Lemma replay_outcome sm debug es i m :
  tm_enabled m = true → tm_machine m = Some sm → py_truth (pget (u "debug") (tm_metadata m)) = debug →
  problems m ≤ problems (ticket_replay es i m) ∧
  (problems (ticket_replay es i m) = problems m →
     ticket_steps sm debug i (abstract m) es (abstract (ticket_replay es i m))) ∧
  (∀ s', ticket_steps sm debug i (abstract m) es s' →
     problems (ticket_replay es i m) = problems m ∧ s' = abstract (ticket_replay es i m)).
Proof.
  revert i m. induction es as [|e es IH]; intros i m He Hm Hd; cbn [ticket_replay].
  { split; [lia|]. split; [intros _; constructor|]. intros s'. by inversion 1. }
  destruct (consume_kept e i m) as [K1 K2 K3 _].
  pose proof (consume_outcome sm e i m He Hm) as (O1 & O2 & O3). rewrite Hd in O2, O3.
  destruct (IH (S i) (ticket_consume e i m)) as (I1 & I2 & I3); [congruence..|]. split; [lia|]. split.
  - intros Hz. econstructor; [apply O2; lia|]. apply I2. lia.
  - intros s' Hs. inversion Hs as [|? ? ? s1 ? ? Hstep Hrest]; subst. specialize (O3 _ Hstep).
    assert (s1 = abstract (ticket_consume e i m)) as -> by (eapply step_unique; [exact Hstep|by apply O2]).
    destruct (I3 _ Hrest) as [I4 I5]. split; [lia|done].
Qed.

(** C21: The mirror's report on a chain is empty exactly when the machine has a normal
    form and the chain is a run of it from the start to the stored state. *)
Theorem ticket_mirror_iff v d events :
  v ≠ PyNone → pget (u "schema_version") d = PyInt 3 →
  ∃ r, ticket_finish (ticket_replay events 1 (ticket_mirror_new (Some v) (PyDict d))) = Some r ∧
       (rp_values r = [] ↔
        ∃ sm s, _normalize_ticket_state_machine v = Ok sm ∧
          ticket_steps sm (py_truth (pget (u "debug") d)) 1 ticket_start events s ∧
          (∀ c, ts_current s = Some c → pget (u "status") d = PyStr c) ∧
          pget (u "close_state") d = opt_val (ts_close s)).
Proof.
  intros Hv Hver. set (m0 := ticket_mirror_new (Some v) (PyDict d)).
  assert (Hm0 : tm_enabled m0 = true ∧ tm_metadata m0 = d ∧ collector_inv (tm_problems m0) ∧ abstract m0 = ticket_start ∧
                match _normalize_ticket_state_machine v with
                | Ok sm => tm_machine m0 = Some sm ∧ problems m0 = 0 | Err _ => tm_machine m0 = None ∧ problems m0 = 1 end).
  { unfold m0, ticket_mirror_new. cbn [is_dict]. rewrite Hver. cbn [as_exact_int andb].
    rewrite bool_decide_eq_true_2 by done.
    assert (match v with PyNone => false | _ => true end = true) as -> by by destruct v.
    destruct (_normalize_ticket_state_machine v); cbn; split_and!; try done; try apply collector_new_inv.
    exact (append_problem_inv _ _ collector_new_inv). }
  clearbody m0. destruct Hm0 as (He & Hd & Hc & Ha & Hn).
  pose proof (replay_kept events 1 m0) as [K1 K2 K3 K4]. specialize (K4 Hc).
  set (m := ticket_replay events 1 m0) in *. unfold ticket_finish. rewrite K1, He, K3. cbn [negb].
  destruct (_normalize_ticket_state_machine v) as [sm|]; destruct Hn as [Hn1 Hn2]; rewrite Hn1.
  - eexists. split; [reflexivity|]. set (b1 := match tm_current m with Some _ => _ | None => _ end).
    rewrite note_close, note_metadata. set (b2 := negb (is_opt _ _)).
    match goal with |- context [render_collector (tm_problems ?x)] => set (mf := x) end.
    assert (Hk : kept m mf) by (unfold mf; kept).
    rewrite (proj1 (render_collector_spec _ (kp_problems _ _ Hk K4))).
    assert (Hmf : pc_total (tm_problems mf) = (if b2 then 1 else 0) + ((if b1 then 1 else 0) + problems m)).
    { change (pc_total (tm_problems mf)) with (problems mf). unfold mf. by rewrite !problems_note. }
    clearbody mf. rewrite Hmf. clear Hk Hmf mf.
    destruct (replay_outcome sm _ events 1 m0 He Hn1 eq_refl) as (R1 & R2 & R3). fold m in R1, R2, R3. rewrite Ha in R2, R3.
    assert (Hmd : tm_metadata m = d) by congruence. rewrite Hn2, Hd in *.
    assert (Hb1 : b1 = false ↔ ∀ c, tm_current m = Some c → pget (u "status") d = PyStr c).
    { unfold b1. rewrite Hmd. destruct (tm_current m) as [c|]; [|by split].
      rewrite negb_false_iff, is_lit_iff. split; [by intros ? ? [= <-]|intros Hx; by apply Hx]. }
    assert (Hb2 : b2 = false ↔ pget (u "close_state") d = opt_val (tm_close m)).
    { unfold b2. rewrite Hmd. by rewrite negb_false_iff, is_opt_iff. }
    change (if b1 then 1 else 0) with (down b1). change (if b2 then 1 else 0) with (down b2). split.
    + intros Hz. exists sm, (abstract m). split; [done|]. split; [apply R2; lia|].
      split; [apply Hb1, down_0; lia|apply Hb2, down_0; lia].
    + intros (sm' & s & [= <-] & Hs & H1 & H2). destruct (R3 _ Hs) as [Hz ->].
      rewrite (proj2 (down_0 b1)) by by apply Hb1. rewrite (proj2 (down_0 b2)) by by apply Hb2. lia.
  - eexists. split; [reflexivity|]. rewrite (proj1 (render_collector_spec _ K4)).
    split; [|intros (sm & s & [=] & _)].
    assert (m = m0) as ->.
    { unfold m. clear -Hn1. generalize 1. induction events as [|e es IH]; intros i; [done|]. cbn [ticket_replay].
      assert (ticket_consume e i m0 = m0) as -> by (unfold ticket_consume; rewrite Hn1; by destruct (tm_enabled m0)).
      apply IH. }
    change (pc_total (tm_problems m0)) with (problems m0). by rewrite Hn2.
Qed.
───
### ABOUT THIS TASK
Leaving no line out, return the data above verbatim.

### WRITTEN ANSWER
Lemma replay_outcome sm debug es i m :
  tm_enabled m = true → tm_machine m = Some sm → py_truth (pget (u "debug") (tm_metadata m)) = debug →
  problems m ≤ problems (ticket_replay es i m) ∧
  (problems (ticket_replay es i m) = problems m →
     ticket_steps sm debug i (abstract m) es (abstract (ticket_replay es i m))) ∧
  (∀ s', ticket_steps sm debug i (abstract m) es s' →
     problems (ticket_replay es i m) = problems m ∧ s' = abstract (ticket_replay es i m)).
Proof.
  revert i m. induction es as [|e es IH]; intros i m He Hm Hd; cbn [ticket_replay].
  { split; [lia|]. split; [intros _; constructor|]. intros s'. by inversion 1. }
  destruct (consume_kept e i m) as [K1 K2 K3 _].
  pose proof (consume_outcome sm e i m He Hm) as (O1 & O2 & O3). rewrite Hd in O2, O3.
  destruct (IH (S i) (ticket_consume e i m)) as (I1 & I2 & I3); [congruence..|]. split; [lia|]. split.
  - intros Hz. econstructor; [apply O2; lia|]. apply I2. lia.
  - intros s' Hs. inversion Hs as [|? ? ? s1 ? ? Hstep Hrest]; subst. specialize (O3 _ Hstep).
    assert (s1 = abstract (ticket_consume e i m)) as -> by (eapply step_unique; [exact Hstep|by apply O2]).
    destruct (I3 _ Hrest) as [I4 I5]. split; [lia|done].
Qed.

(** C21: The mirror's report on a chain is empty exactly when the machine has a normal
    form and the chain is a run of it from the start to the stored state. *)
Theorem ticket_mirror_iff v d events :
  v ≠ PyNone → pget (u "schema_version") d = PyInt 3 →
  ∃ r, ticket_finish (ticket_replay events 1 (ticket_mirror_new (Some v) (PyDict d))) = Some r ∧
       (rp_values r = [] ↔
        ∃ sm s, _normalize_ticket_state_machine v = Ok sm ∧
          ticket_steps sm (py_truth (pget (u "debug") d)) 1 ticket_start events s ∧
          (∀ c, ts_current s = Some c → pget (u "status") d = PyStr c) ∧
          pget (u "close_state") d = opt_val (ts_close s)).
Proof.
  intros Hv Hver. set (m0 := ticket_mirror_new (Some v) (PyDict d)).
  assert (Hm0 : tm_enabled m0 = true ∧ tm_metadata m0 = d ∧ collector_inv (tm_problems m0) ∧ abstract m0 = ticket_start ∧
                match _normalize_ticket_state_machine v with
                | Ok sm => tm_machine m0 = Some sm ∧ problems m0 = 0 | Err _ => tm_machine m0 = None ∧ problems m0 = 1 end).
  { unfold m0, ticket_mirror_new. cbn [is_dict]. rewrite Hver. cbn [as_exact_int andb].
    rewrite bool_decide_eq_true_2 by done.
    assert (match v with PyNone => false | _ => true end = true) as -> by by destruct v.
    destruct (_normalize_ticket_state_machine v); cbn; split_and!; try done; try apply collector_new_inv.
    exact (append_problem_inv _ _ collector_new_inv). }
  clearbody m0. destruct Hm0 as (He & Hd & Hc & Ha & Hn).
  pose proof (replay_kept events 1 m0) as [K1 K2 K3 K4]. specialize (K4 Hc).
  set (m := ticket_replay events 1 m0) in *. unfold ticket_finish. rewrite K1, He, K3. cbn [negb].
  destruct (_normalize_ticket_state_machine v) as [sm|]; destruct Hn as [Hn1 Hn2]; rewrite Hn1.
  - eexists. split; [reflexivity|]. set (b1 := match tm_current m with Some _ => _ | None => _ end).
    rewrite note_close, note_metadata. set (b2 := negb (is_opt _ _)).
    match goal with |- context [render_collector (tm_problems ?x)] => set (mf := x) end.
    assert (Hk : kept m mf) by (unfold mf; kept).
    rewrite (proj1 (render_collector_spec _ (kp_problems _ _ Hk K4))).
    assert (Hmf : pc_total (tm_problems mf) = (if b2 then 1 else 0) + ((if b1 then 1 else 0) + problems m)).
    { change (pc_total (tm_problems mf)) with (problems mf). unfold mf. by rewrite !problems_note. }
    clearbody mf. rewrite Hmf. clear Hk Hmf mf.
    destruct (replay_outcome sm _ events 1 m0 He Hn1 eq_refl) as (R1 & R2 & R3). fold m in R1, R2, R3. rewrite Ha in R2, R3.
    assert (Hmd : tm_metadata m = d) by congruence. rewrite Hn2, Hd in *.
    assert (Hb1 : b1 = false ↔ ∀ c, tm_current m = Some c → pget (u "status") d = PyStr c).
    { unfold b1. rewrite Hmd. destruct (tm_current m) as [c|]; [|by split].
      rewrite negb_false_iff, is_lit_iff. split; [by intros ? ? [= <-]|intros Hx; by apply Hx]. }
    assert (Hb2 : b2 = false ↔ pget (u "close_state") d = opt_val (tm_close m)).
    { unfold b2. rewrite Hmd. by rewrite negb_false_iff, is_opt_iff. }
    change (if b1 then 1 else 0) with (down b1). change (if b2 then 1 else 0) with (down b2). split.
    + intros Hz. exists sm, (abstract m). split; [done|]. split; [apply R2; lia|].
      split; [apply Hb1, down_0; lia|apply Hb2, down_0; lia].
    + intros (sm' & s & [= <-] & Hs & H1 & H2). destruct (R3 _ Hs) as [Hz ->].
      rewrite (proj2 (down_0 b1)) by by apply Hb1. rewrite (proj2 (down_0 b2)) by by apply Hb2. lia.
  - eexists. split; [reflexivity|]. rewrite (proj1 (render_collector_spec _ K4)).
    split; [|intros (sm & s & [=] & _)].
    assert (m = m0) as ->.
    { unfold m. clear -Hn1. generalize 1. induction events as [|e es IH]; intros i; [done|]. cbn [ticket_replay].
      assert (ticket_consume e i m0 = m0) as -> by (unfold ticket_consume; rewrite Hn1; by destruct (tm_enabled m0)).
      apply IH. }
    change (pc_total (tm_problems m0)) with (problems m0). by rewrite Hn2.
Qed.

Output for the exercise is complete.